- Excerpted records
(* ===== verification/HeapTree.v ===== *)
(** * Parent-linked binary trees in a heap

    The nodes of [AVLTreeNode] (src/Algorithm/AVLTree.hpp) and [RBTreeNode]
    (src/Algorithm/RBTree.hpp) are heap cells with [_left], [_right] and
    [_parent] pointers and a payload: [(_kv, _bf)] for the AVL tree,
    [(_data, _col)] for the red-black tree.  This file holds the heap, the
    member accesses, the pointer part of the single rotations (the same text in
    both headers) and the shape predicate that relates a heap to a tree whose
    nodes are labelled with their addresses. *)

From S2P Require Import Prelude.

Definition loc := positive.
Definition ptr : Type := option loc.

Create HintDb keeps.

Section Heap.
Context {P : Type}.

Record node := mkNode {
  _left : ptr;
  _right : ptr;
  _parent : ptr;
  _payload : P;
}.

(** The class [AVLTree] or [RBTree]: the heap of live nodes, the member
    [_root], and the allocator's next address. *)
Record tstate := TState {
  heap : gmap loc node;
  _root : ptr;
  next_loc : loc;
}.

(** ** Member accesses *)
Definition deref (p : ptr) : M tstate node := λ st,
  match p with
  | None => Err NullDeref
  | Some l => match heap st !! l with
              | None => Err DanglingPtr
              | Some n => Ok (n, st)
              end
  end.

Definition update (p : ptr) (f : node → node) : M tstate () := λ st,
  match p with
  | None => Err NullDeref
  | Some l => match heap st !! l with
              | None => Err DanglingPtr
              | Some n => Ok ((), TState (<[l := f n]> (heap st)) (_root st) (next_loc st))
              end
  end.

Definition get_left (p : ptr) : M tstate ptr := n ← deref p; mret (_left n).
Definition get_right (p : ptr) : M tstate ptr := n ← deref p; mret (_right n).
Definition get_parent (p : ptr) : M tstate ptr := n ← deref p; mret (_parent n).
Definition get_payload (p : ptr) : M tstate P := n ← deref p; mret (_payload n).
Definition set_left (p v : ptr) : M tstate () :=
  update p (λ n, mkNode v (_right n) (_parent n) (_payload n)).
Definition set_right (p v : ptr) : M tstate () :=
  update p (λ n, mkNode (_left n) v (_parent n) (_payload n)).
Definition set_parent (p v : ptr) : M tstate () :=
  update p (λ n, mkNode (_left n) (_right n) v (_payload n)).
Definition set_payload (p : ptr) (d : P) : M tstate () :=
  update p (λ n, mkNode (_left n) (_right n) (_parent n) d).
Definition get_root : M tstate ptr := gets _root.
Definition set_root (p : ptr) : M tstate () :=
  modify (λ st, TState (heap st) p (next_loc st)).

(** [new Node(d)]: all three links are null. *)
Definition new_node (d : P) : M tstate ptr := λ st,
  Ok (Some (next_loc st),
      TState (<[next_loc st := mkNode None None None d]> (heap st))
             (_root st) (Pos.succ (next_loc st))).

(** The default constructor: [_root = nullptr]. *)
Definition empty_tree : tstate := TState ∅ None 1%positive.

(** Loops over the nodes of a tree run at most once per live node. *)
Definition fuel_of (st : tstate) : nat := S (size (heap st)).

(** ** The link part of [RotateL] and [RotateR] *)
Definition RotateL_links (parent : ptr) : M tstate () :=
  subR ← get_right parent;
  subRL ← get_left subR;
  set_right parent subRL;;
  match subRL with Some _ => set_parent subRL parent | None => mret () end;;
  ppNode ← get_parent parent;
  set_left subR parent;;
  set_parent parent subR;;
  match ppNode with
  | None =>
      set_root subR;;
      r ← get_root;
      set_parent r None
  | Some _ =>
      l ← get_left ppNode;
      (if decide (l = parent) then set_left ppNode subR else set_right ppNode subR);;
      set_parent subR ppNode
  end.

Definition RotateR_links (parent : ptr) : M tstate () :=
  subL ← get_left parent;
  subLR ← get_right subL;
  set_left parent subLR;;
  match subLR with Some _ => set_parent subLR parent | None => mret () end;;
  ppNode ← get_parent parent;
  set_right subL parent;;
  set_parent parent subL;;
  match ppNode with
  | None =>
      set_root subL;;
      r ← get_root;
      set_parent r None
  | Some _ =>
      l ← get_left ppNode;
      (if decide (l = parent) then set_left ppNode subL else set_right ppNode subL);;
      set_parent subL ppNode
  end.

(** ** Address-labelled trees and their contexts *)
Inductive tree :=
  | Leaf
  | Node (a : loc) (l : tree) (d : P) (r : tree).

Definition tptr (t : tree) : ptr := match t with Leaf => None | Node a _ _ _ => Some a end.

Fixpoint labels (t : tree) : list loc :=
  match t with Leaf => [] | Node a l _ r => labels l ++ a :: labels r end.
Fixpoint inorder (t : tree) : list P :=
  match t with Leaf => [] | Node _ l d r => inorder l ++ d :: inorder r end.

(** [LeftF a d r]: the hole is the left child of node [a] with payload [d] and
    right subtree [r]; [RightF] is the mirror image. *)
Inductive frame :=
  | LeftF (a : loc) (d : P) (r : tree)
  | RightF (a : loc) (l : tree) (d : P).

Definition plug1 (f : frame) (t : tree) : tree :=
  match f with LeftF a d r => Node a t d r | RightF a l d => Node a l d t end.
Fixpoint plug (c : list frame) (t : tree) : tree :=
  match c with [] => t | f :: c => plug c (plug1 f t) end.
Definition frame_loc (f : frame) : loc :=
  match f with LeftF a _ _ => a | RightF a _ _ => a end.
Definition cptr (c : list frame) : ptr :=
  match c with [] => None | f :: _ => Some (frame_loc f) end.
Definition frame_labels (f : frame) : list loc :=
  match f with LeftF a _ r => a :: labels r | RightF a l _ => a :: labels l end.
Definition clabels (c : list frame) : list loc := concat (frame_labels <$> c).

(** ** Shape predicate *)
Fixpoint rep (h : gmap loc node) (par : ptr) (t : tree) : Prop :=
  match t with
  | Leaf => True
  | Node a l d r =>
      h !! a = Some (mkNode (tptr l) (tptr r) par d) ∧ rep h (Some a) l ∧ rep h (Some a) r
  end.

Fixpoint rep_ctx (h : gmap loc node) (hole : ptr) (c : list frame) : Prop :=
  match c with
  | [] => True
  | LeftF a d r :: c =>
      h !! a = Some (mkNode hole (tptr r) (cptr c) d) ∧ rep h (Some a) r ∧ rep_ctx h (Some a) c
  | RightF a l d :: c =>
      h !! a = Some (mkNode (tptr l) hole (cptr c) d) ∧ rep h (Some a) l ∧ rep_ctx h (Some a) c
  end.

(** [st] holds exactly the nodes of [t], linked as [t] says. *)
Record Rep (st : tstate) (t : tree) : Prop := {
  Rep_root : _root st = tptr t;
  Rep_nodup : NoDup (labels t);
  Rep_rep : rep (heap st) None t;
  Rep_dom : ∀ l, is_Some (heap st !! l) ↔ l ∈ labels t;
  Rep_next : ∀ l, l ∈ labels t → (l < next_loc st)%positive;
}.

(** ** Contexts *)
Fixpoint cleft (c : list frame) : list P :=
  match c with
  | [] => []
  | LeftF _ _ _ :: c => cleft c
  | RightF _ l d :: c => cleft c ++ inorder l ++ [d]
  end.
Fixpoint cright (c : list frame) : list P :=
  match c with
  | [] => []
  | LeftF _ d r :: c => d :: inorder r ++ cright c
  | RightF _ _ _ :: c => cright c
  end.

Lemma inorder_plug c t : inorder (plug c t) = cleft c ++ inorder t ++ cright c.
Proof.
  revert t. induction c as [|[a d r|a l d] c IH]; intros t; simpl.
  - by rewrite app_nil_r.
  - rewrite IH. simpl. by rewrite <- !app_assoc.
  - rewrite IH. simpl. by rewrite <- !app_assoc.
Qed.

Lemma labels_plug c t : labels (plug c t) ≡ₚ labels t ++ clabels c.
Proof.
  revert t. induction c as [|[a d r|a l d] c IH]; intros t; simpl;
    rewrite ?IH; unfold clabels; simpl.
  - by rewrite app_nil_r.
  - by rewrite <- !app_assoc.
  - rewrite <- !app_assoc. simpl. by rewrite <- !Permutation_middle, !app_assoc,
      (Permutation_app_comm (labels l) (labels t)).
Qed.

Lemma plug_app c1 c2 t : plug (c1 ++ c2) t = plug c2 (plug c1 t).
Proof. revert t. induction c1; intros t; simpl; auto. Qed.

Lemma tptr_plug1 f t : tptr (plug1 f t) = Some (frame_loc f).
Proof. by destruct f. Qed.

Lemma tptr_plug_inv c t1 t2 : tptr t1 = tptr t2 → tptr (plug c t1) = tptr (plug c t2).
Proof.
  revert t1 t2. induction c as [|f c IH]; intros t1 t2 H; simpl; [done|].
  apply IH. by rewrite !tptr_plug1.
Qed.

Lemma tptr_plug_cons f c t1 t2 : tptr (plug (f :: c) t1) = tptr (plug (f :: c) t2).
Proof. simpl. apply tptr_plug_inv. by rewrite !tptr_plug1. Qed.

Lemma rep_plug h c t :
  rep h None (plug c t) ↔ rep h (cptr c) t ∧ rep_ctx h (tptr t) c.
Proof.
  revert t. induction c as [|f c IH]; intros t; simpl; [naive_solver|].
  rewrite IH. destruct f; simpl; naive_solver.
Qed.

(** ** Framing *)
Lemma rep_insert_ne h par t a n :
  a ∉ labels t → rep h par t → rep (<[a := n]> h) par t.
Proof.
  revert par. induction t as [|b l IHl d r IHr]; intros par Ha; simpl; [done|].
  simpl in Ha. rewrite elem_of_app, elem_of_cons in Ha.
  intros (Hb & Hl & Hr). rewrite lookup_insert_ne by naive_solver.
  split; [done|]. split; [apply IHl|apply IHr]; naive_solver.
Qed.

Lemma rep_ctx_insert_ne h hole c a n :
  a ∉ clabels c → rep_ctx h hole c → rep_ctx (<[a := n]> h) hole c.
Proof.
  revert hole. induction c as [|f c IH]; intros hole Ha; simpl; [done|].
  unfold clabels in Ha; simpl in Ha. fold (clabels c) in Ha.
  rewrite elem_of_app in Ha.
  destruct f; simpl in Ha; rewrite elem_of_cons in Ha; intros (Hb & Ht & Hc);
    (split; [by rewrite lookup_insert_ne by naive_solver|]);
    (split; [apply rep_insert_ne; naive_solver|apply IH; naive_solver]).
Qed.

Lemma rep_labels h par t l : rep h par t → l ∈ labels t → is_Some (h !! l).
Proof.
  revert par. induction t as [|b tl IHl d tr IHr]; intros par; simpl;
    [intros _ H; by apply not_elem_of_nil in H|].
  intros (Hb & Hl & Hr). rewrite elem_of_app, elem_of_cons.
  intros [?|[->|?]]; eauto.
Qed.

(** ** Operations that neither allocate nor free *)
Definition same_cells (s s' : tstate) : Prop :=
  next_loc s' = next_loc s ∧ dom (heap s') = dom (heap s).

Definition keeps {A} (m : M tstate A) : Prop :=
  ∀ s a s', m s = Ok (a, s') → same_cells s s'.

Lemma keeps_ret {A} (a : A) : keeps (mret a).
Proof. intros s a' s' [= -> <-]. by split. Qed.
Lemma keeps_bind {A B} (m : M tstate A) (f : A → M tstate B) :
  keeps m → (∀ a, keeps (f a)) → keeps (m ≫= f).
Proof.
  intros Hm Hf s b s'' (a & s' & H1 & H2)%bind_inv.
  destruct (Hm _ _ _ H1), (Hf _ _ _ _ H2). split; congruence.
Qed.
Lemma keeps_deref p : keeps (deref p).
Proof.
  intros s n s'. unfold deref. destruct p as [l|]; [|done].
  destruct (heap s !! l); [|done]. intros [= -> <-]. by split.
Qed.
Lemma keeps_update p f : keeps (update p f).
Proof.
  intros s n s'. unfold update. destruct p as [l|]; [|done].
  destruct (heap s !! l) eqn:E; [|done]. intros [= <- <-]. split; [done|]. simpl.
  apply dom_insert_lookup_L. by eexists.
Qed.
Lemma keeps_gets {A} (f : tstate → A) : keeps (gets f).
Proof. intros s a s'. unfold gets. intros [= <- <-]. split; done. Qed.
Lemma keeps_set_root p : keeps (set_root p).
Proof. intros s a s'. unfold set_root, modify. intros [= <- <-]. split; done. Qed.
Lemma keeps_fail {A} e : keeps (A:=A) (fail e).
Proof. by intros s a s'. Qed.

#[local] Hint Resolve keeps_ret keeps_deref keeps_update keeps_gets keeps_set_root keeps_fail : keeps.
#[local] Hint Extern 2 (keeps (_ ≫= _)) => apply keeps_bind; [|intros ?] : keeps.
#[local] Hint Extern 1 (keeps (match ?x with _ => _ end)) => destruct x : keeps.

Lemma keeps_RotateL p : keeps (RotateL_links p).
Proof. unfold RotateL_links, get_left, get_right, get_parent, set_left, set_right, set_parent, get_root.
  auto 30 with keeps. Qed.
Lemma keeps_RotateR p : keeps (RotateR_links p).
Proof. unfold RotateR_links, get_left, get_right, get_parent, set_left, set_right, set_parent, get_root.
  auto 30 with keeps. Qed.

(** ** Running member accesses on a known cell *)
Lemma get_left_ok l st n :
  heap st !! l = Some n → get_left (Some l) st = Ok (_left n, st).
Proof. intros H. unfold get_left, deref, mbind, M_bind. by rewrite H. Qed.
Lemma get_right_ok l st n :
  heap st !! l = Some n → get_right (Some l) st = Ok (_right n, st).
Proof. intros H. unfold get_right, deref, mbind, M_bind. by rewrite H. Qed.
Lemma get_parent_ok l st n :
  heap st !! l = Some n → get_parent (Some l) st = Ok (_parent n, st).
Proof. intros H. unfold get_parent, deref, mbind, M_bind. by rewrite H. Qed.
Lemma get_payload_ok l st n :
  heap st !! l = Some n → get_payload (Some l) st = Ok (_payload n, st).
Proof. intros H. unfold get_payload, deref, mbind, M_bind. by rewrite H. Qed.
Lemma update_ok l f st n :
  heap st !! l = Some n →
  update (Some l) f st = Ok ((), TState (<[l := f n]> (heap st)) (_root st) (next_loc st)).
Proof. intros H. unfold update. by rewrite H. Qed.

Lemma Rep_step st st' t t' :
  Rep st t → same_cells st st' → labels t' ≡ₚ labels t →
  _root st' = tptr t' → rep (heap st') None t' → Rep st' t'.
Proof.
  intros [_ Hnd _ Hdom Hnext] [Hn Hd] Hl Hr Hrep. split; auto.
  - by rewrite Hl.
  - intros l. rewrite Hl, <- Hdom, <- !elem_of_dom. by rewrite Hd.
  - intros l. rewrite Hl, Hn. apply Hnext.
Qed.

Lemma tptr_ne t a : a ∉ labels t → tptr t ≠ Some a.
Proof. destruct t; simpl; [done|]. intros H [= ->]. apply H. set_solver. Qed.

Lemma Rep_empty : Rep empty_tree Leaf.
Proof.
  split; simpl; [done|constructor|done| |by intros ? ?%not_elem_of_nil].
  intros l. rewrite lookup_empty, elem_of_nil, is_Some_alt. done.
Qed.

End Heap.
Arguments node : clear implicits.
Arguments tstate : clear implicits.
Arguments tree : clear implicits.
Arguments frame : clear implicits.

(** ** Proof automation for heap trees *)
#[export] Hint Resolve keeps_ret keeps_deref keeps_update keeps_gets keeps_set_root keeps_fail
  keeps_RotateL keeps_RotateR : keeps.
#[export] Hint Extern 2 (keeps (_ ≫= _)) => apply keeps_bind; [|intros ?] : keeps.
#[export] Hint Extern 1 (keeps (match ?x with _ => _ end)) => destruct x : keeps.

(** [split_nodup H] turns the [NoDup] of a label list into disequalities and
    non-membership facts about its parts. *)
Ltac split_nodup H :=
  repeat (simpl in H || rewrite NoDup_app in H || rewrite NoDup_cons in H
    || setoid_rewrite not_elem_of_app in H || setoid_rewrite not_elem_of_cons in H
    || setoid_rewrite elem_of_app in H || setoid_rewrite elem_of_cons in H);
  destruct_and?.

(** The disequality of two addresses, from the facts of [split_nodup]. *)
Ltac at_loc y :=
  repeat match goal with H : ∀ z : loc, _ |- _ => specialize (H y) end.
Ltac neq x y := assert (x ≠ y) by (intros ->; at_loc y; pose proof (eq_refl y); tauto).
Ltac notin := match goal with |- ?x ∉ _ => intros ?; at_loc x; pose proof (eq_refl x); tauto end.

Ltac acc :=
  first [ eapply get_left_ok | eapply get_right_ok | eapply get_parent_ok
        | eapply get_payload_ok | eapply update_ok ];
  cbn [heap]; simplify_map_eq; reflexivity.
Ltac mstep := erewrite bind_ok by (solve [acc | reflexivity]); cbn [_left _right _parent _payload tptr cptr frame_loc].

Ltac solve_rep :=
  repeat first
    [ split
    | exact I
    | assumption
    | apply rep_insert_ne; [solve [notin]|]
    | apply rep_ctx_insert_ne; [solve [notin]|]
    | solve [simplify_map_eq; reflexivity] ].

- Task details
Since only the number is needed, state how many lines of the listing contain the word "Hnext".

- Exercise result
2